Content starts

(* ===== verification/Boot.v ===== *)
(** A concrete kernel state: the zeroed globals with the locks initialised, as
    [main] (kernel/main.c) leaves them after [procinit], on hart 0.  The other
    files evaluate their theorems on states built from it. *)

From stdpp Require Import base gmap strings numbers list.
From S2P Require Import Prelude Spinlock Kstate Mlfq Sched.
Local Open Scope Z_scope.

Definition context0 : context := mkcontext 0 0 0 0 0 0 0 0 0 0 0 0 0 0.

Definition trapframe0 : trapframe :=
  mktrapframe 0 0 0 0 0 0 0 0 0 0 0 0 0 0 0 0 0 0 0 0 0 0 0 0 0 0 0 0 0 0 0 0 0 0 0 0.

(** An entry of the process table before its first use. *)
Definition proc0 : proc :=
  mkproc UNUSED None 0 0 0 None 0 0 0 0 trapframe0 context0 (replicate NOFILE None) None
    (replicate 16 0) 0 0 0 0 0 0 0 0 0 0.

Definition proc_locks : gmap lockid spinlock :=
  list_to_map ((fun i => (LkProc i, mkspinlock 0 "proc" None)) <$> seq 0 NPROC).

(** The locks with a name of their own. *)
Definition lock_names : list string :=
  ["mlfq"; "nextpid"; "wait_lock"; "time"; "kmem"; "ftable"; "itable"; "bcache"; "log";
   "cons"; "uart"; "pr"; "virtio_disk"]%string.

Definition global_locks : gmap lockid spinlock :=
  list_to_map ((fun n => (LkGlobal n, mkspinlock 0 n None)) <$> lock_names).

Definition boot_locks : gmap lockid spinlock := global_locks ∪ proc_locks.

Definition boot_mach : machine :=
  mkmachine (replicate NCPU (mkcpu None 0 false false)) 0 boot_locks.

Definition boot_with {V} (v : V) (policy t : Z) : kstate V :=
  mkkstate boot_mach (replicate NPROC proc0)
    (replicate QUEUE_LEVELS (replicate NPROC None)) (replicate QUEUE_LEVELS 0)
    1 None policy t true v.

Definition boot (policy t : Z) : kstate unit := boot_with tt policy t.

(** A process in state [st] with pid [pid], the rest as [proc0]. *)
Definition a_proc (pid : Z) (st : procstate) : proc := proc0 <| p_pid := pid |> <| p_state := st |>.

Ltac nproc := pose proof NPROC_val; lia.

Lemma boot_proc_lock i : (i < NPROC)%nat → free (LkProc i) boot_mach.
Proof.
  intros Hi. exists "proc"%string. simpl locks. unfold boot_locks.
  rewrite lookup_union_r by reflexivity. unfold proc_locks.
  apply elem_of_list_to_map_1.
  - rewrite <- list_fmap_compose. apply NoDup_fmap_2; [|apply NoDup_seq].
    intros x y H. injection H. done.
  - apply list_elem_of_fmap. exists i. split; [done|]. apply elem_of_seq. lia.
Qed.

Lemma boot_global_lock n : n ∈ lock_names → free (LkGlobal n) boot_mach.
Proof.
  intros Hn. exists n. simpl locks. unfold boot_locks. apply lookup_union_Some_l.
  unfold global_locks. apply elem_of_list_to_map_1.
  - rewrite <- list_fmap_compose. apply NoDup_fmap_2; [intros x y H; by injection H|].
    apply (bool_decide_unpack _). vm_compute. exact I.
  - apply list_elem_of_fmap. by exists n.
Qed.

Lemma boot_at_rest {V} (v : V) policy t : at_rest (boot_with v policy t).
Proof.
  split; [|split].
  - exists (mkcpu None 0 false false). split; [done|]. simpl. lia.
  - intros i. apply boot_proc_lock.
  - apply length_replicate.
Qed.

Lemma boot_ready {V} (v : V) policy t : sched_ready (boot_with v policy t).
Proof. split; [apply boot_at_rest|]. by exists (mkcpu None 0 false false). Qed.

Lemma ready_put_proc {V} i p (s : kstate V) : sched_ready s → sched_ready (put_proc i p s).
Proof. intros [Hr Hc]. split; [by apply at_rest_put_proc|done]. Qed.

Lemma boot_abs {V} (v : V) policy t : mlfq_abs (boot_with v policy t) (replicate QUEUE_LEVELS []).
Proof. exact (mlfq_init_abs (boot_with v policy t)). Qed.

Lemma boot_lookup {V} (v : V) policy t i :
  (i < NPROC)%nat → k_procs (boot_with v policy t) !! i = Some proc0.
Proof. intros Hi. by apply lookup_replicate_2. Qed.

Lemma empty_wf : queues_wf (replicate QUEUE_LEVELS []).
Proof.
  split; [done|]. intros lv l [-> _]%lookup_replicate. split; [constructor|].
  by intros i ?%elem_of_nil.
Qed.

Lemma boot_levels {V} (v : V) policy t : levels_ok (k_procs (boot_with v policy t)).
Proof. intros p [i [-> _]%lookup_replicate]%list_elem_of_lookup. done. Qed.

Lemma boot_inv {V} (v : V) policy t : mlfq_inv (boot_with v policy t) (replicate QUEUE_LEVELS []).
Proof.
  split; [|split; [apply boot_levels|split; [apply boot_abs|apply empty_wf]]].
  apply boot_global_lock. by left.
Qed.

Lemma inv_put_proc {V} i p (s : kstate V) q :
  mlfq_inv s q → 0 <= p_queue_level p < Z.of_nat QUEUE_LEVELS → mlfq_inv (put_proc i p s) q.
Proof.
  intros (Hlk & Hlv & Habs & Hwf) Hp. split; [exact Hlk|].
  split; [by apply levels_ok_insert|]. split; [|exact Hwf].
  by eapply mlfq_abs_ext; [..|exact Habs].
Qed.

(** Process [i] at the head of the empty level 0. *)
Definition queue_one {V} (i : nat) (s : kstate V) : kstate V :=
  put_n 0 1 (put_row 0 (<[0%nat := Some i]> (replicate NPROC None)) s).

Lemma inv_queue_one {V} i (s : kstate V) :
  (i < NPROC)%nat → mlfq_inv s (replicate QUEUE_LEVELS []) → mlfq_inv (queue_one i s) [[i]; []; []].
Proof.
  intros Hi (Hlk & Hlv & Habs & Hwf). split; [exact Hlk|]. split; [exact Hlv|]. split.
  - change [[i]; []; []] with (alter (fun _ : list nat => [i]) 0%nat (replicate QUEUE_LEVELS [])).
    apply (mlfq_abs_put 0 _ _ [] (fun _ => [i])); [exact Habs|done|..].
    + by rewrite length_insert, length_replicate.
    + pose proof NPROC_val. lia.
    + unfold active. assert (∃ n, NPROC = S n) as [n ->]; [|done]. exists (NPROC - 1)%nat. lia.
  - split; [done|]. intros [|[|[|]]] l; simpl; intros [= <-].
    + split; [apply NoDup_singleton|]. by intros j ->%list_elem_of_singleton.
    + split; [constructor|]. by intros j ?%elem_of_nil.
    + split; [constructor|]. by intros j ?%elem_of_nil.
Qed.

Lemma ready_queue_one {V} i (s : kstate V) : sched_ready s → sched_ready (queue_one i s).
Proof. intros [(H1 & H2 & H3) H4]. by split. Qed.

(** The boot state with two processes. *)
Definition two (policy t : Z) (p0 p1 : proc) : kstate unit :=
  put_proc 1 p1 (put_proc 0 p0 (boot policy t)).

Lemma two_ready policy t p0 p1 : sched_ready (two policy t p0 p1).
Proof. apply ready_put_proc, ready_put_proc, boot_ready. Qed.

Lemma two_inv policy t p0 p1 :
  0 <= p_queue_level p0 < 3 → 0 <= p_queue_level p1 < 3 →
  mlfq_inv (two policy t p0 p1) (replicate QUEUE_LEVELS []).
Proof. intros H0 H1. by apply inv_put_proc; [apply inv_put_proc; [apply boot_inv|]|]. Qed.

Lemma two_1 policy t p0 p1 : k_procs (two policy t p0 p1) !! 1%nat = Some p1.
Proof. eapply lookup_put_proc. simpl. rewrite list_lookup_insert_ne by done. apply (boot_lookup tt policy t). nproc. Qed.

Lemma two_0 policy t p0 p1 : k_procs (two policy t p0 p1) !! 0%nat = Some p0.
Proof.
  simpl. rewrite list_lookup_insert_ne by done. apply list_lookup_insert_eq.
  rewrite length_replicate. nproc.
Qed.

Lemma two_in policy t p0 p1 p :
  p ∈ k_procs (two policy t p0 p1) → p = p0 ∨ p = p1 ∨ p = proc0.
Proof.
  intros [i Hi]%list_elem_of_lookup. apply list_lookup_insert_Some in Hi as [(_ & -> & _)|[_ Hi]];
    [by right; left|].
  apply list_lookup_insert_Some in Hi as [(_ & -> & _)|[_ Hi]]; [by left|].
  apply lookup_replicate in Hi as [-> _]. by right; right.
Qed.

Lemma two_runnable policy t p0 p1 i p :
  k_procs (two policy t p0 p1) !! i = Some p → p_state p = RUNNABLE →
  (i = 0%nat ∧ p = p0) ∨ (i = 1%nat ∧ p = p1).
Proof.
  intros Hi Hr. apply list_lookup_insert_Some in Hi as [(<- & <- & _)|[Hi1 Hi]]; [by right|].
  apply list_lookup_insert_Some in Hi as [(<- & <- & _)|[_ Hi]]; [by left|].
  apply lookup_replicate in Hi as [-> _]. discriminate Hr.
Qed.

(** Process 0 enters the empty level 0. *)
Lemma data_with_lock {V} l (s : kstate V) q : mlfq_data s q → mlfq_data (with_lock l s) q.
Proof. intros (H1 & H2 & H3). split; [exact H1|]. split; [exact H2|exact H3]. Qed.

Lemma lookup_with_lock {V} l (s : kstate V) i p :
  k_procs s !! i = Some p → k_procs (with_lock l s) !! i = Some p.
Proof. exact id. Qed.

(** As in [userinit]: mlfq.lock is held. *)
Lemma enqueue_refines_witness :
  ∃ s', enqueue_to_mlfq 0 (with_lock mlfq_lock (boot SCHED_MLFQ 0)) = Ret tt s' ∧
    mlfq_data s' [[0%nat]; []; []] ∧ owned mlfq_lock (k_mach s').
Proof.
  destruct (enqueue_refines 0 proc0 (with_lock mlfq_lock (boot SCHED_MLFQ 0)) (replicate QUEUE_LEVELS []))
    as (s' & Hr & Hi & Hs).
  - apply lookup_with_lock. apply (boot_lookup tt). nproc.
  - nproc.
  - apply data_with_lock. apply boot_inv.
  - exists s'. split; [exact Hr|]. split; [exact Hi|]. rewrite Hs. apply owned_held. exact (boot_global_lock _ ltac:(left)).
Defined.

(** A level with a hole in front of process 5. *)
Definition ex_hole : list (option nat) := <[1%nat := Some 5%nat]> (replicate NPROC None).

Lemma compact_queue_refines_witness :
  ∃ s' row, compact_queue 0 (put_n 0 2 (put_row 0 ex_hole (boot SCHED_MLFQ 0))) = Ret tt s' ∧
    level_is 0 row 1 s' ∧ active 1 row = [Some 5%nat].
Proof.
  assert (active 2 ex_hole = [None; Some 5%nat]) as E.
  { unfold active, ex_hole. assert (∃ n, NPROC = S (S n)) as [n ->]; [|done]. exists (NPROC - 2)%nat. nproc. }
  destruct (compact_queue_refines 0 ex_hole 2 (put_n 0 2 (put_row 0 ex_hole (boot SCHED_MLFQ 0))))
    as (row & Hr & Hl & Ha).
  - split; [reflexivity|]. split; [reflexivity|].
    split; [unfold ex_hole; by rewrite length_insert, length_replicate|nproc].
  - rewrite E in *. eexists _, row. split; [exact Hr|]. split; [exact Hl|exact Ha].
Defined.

Content ends

Directions for this task
Keep both end lines and retype everything in the records above from the line containing "Lemma two_in policy" through the line containing "[by right; left|].", exactly, with nothing else.

Expected output
Lemma two_in policy t p0 p1 p :
  p ∈ k_procs (two policy t p0 p1) → p = p0 ∨ p = p1 ∨ p = proc0.
Proof.
  intros [i Hi]%list_elem_of_lookup. apply list_lookup_insert_Some in Hi as [(_ & -> & _)|[_ Hi]];
    [by right; left|].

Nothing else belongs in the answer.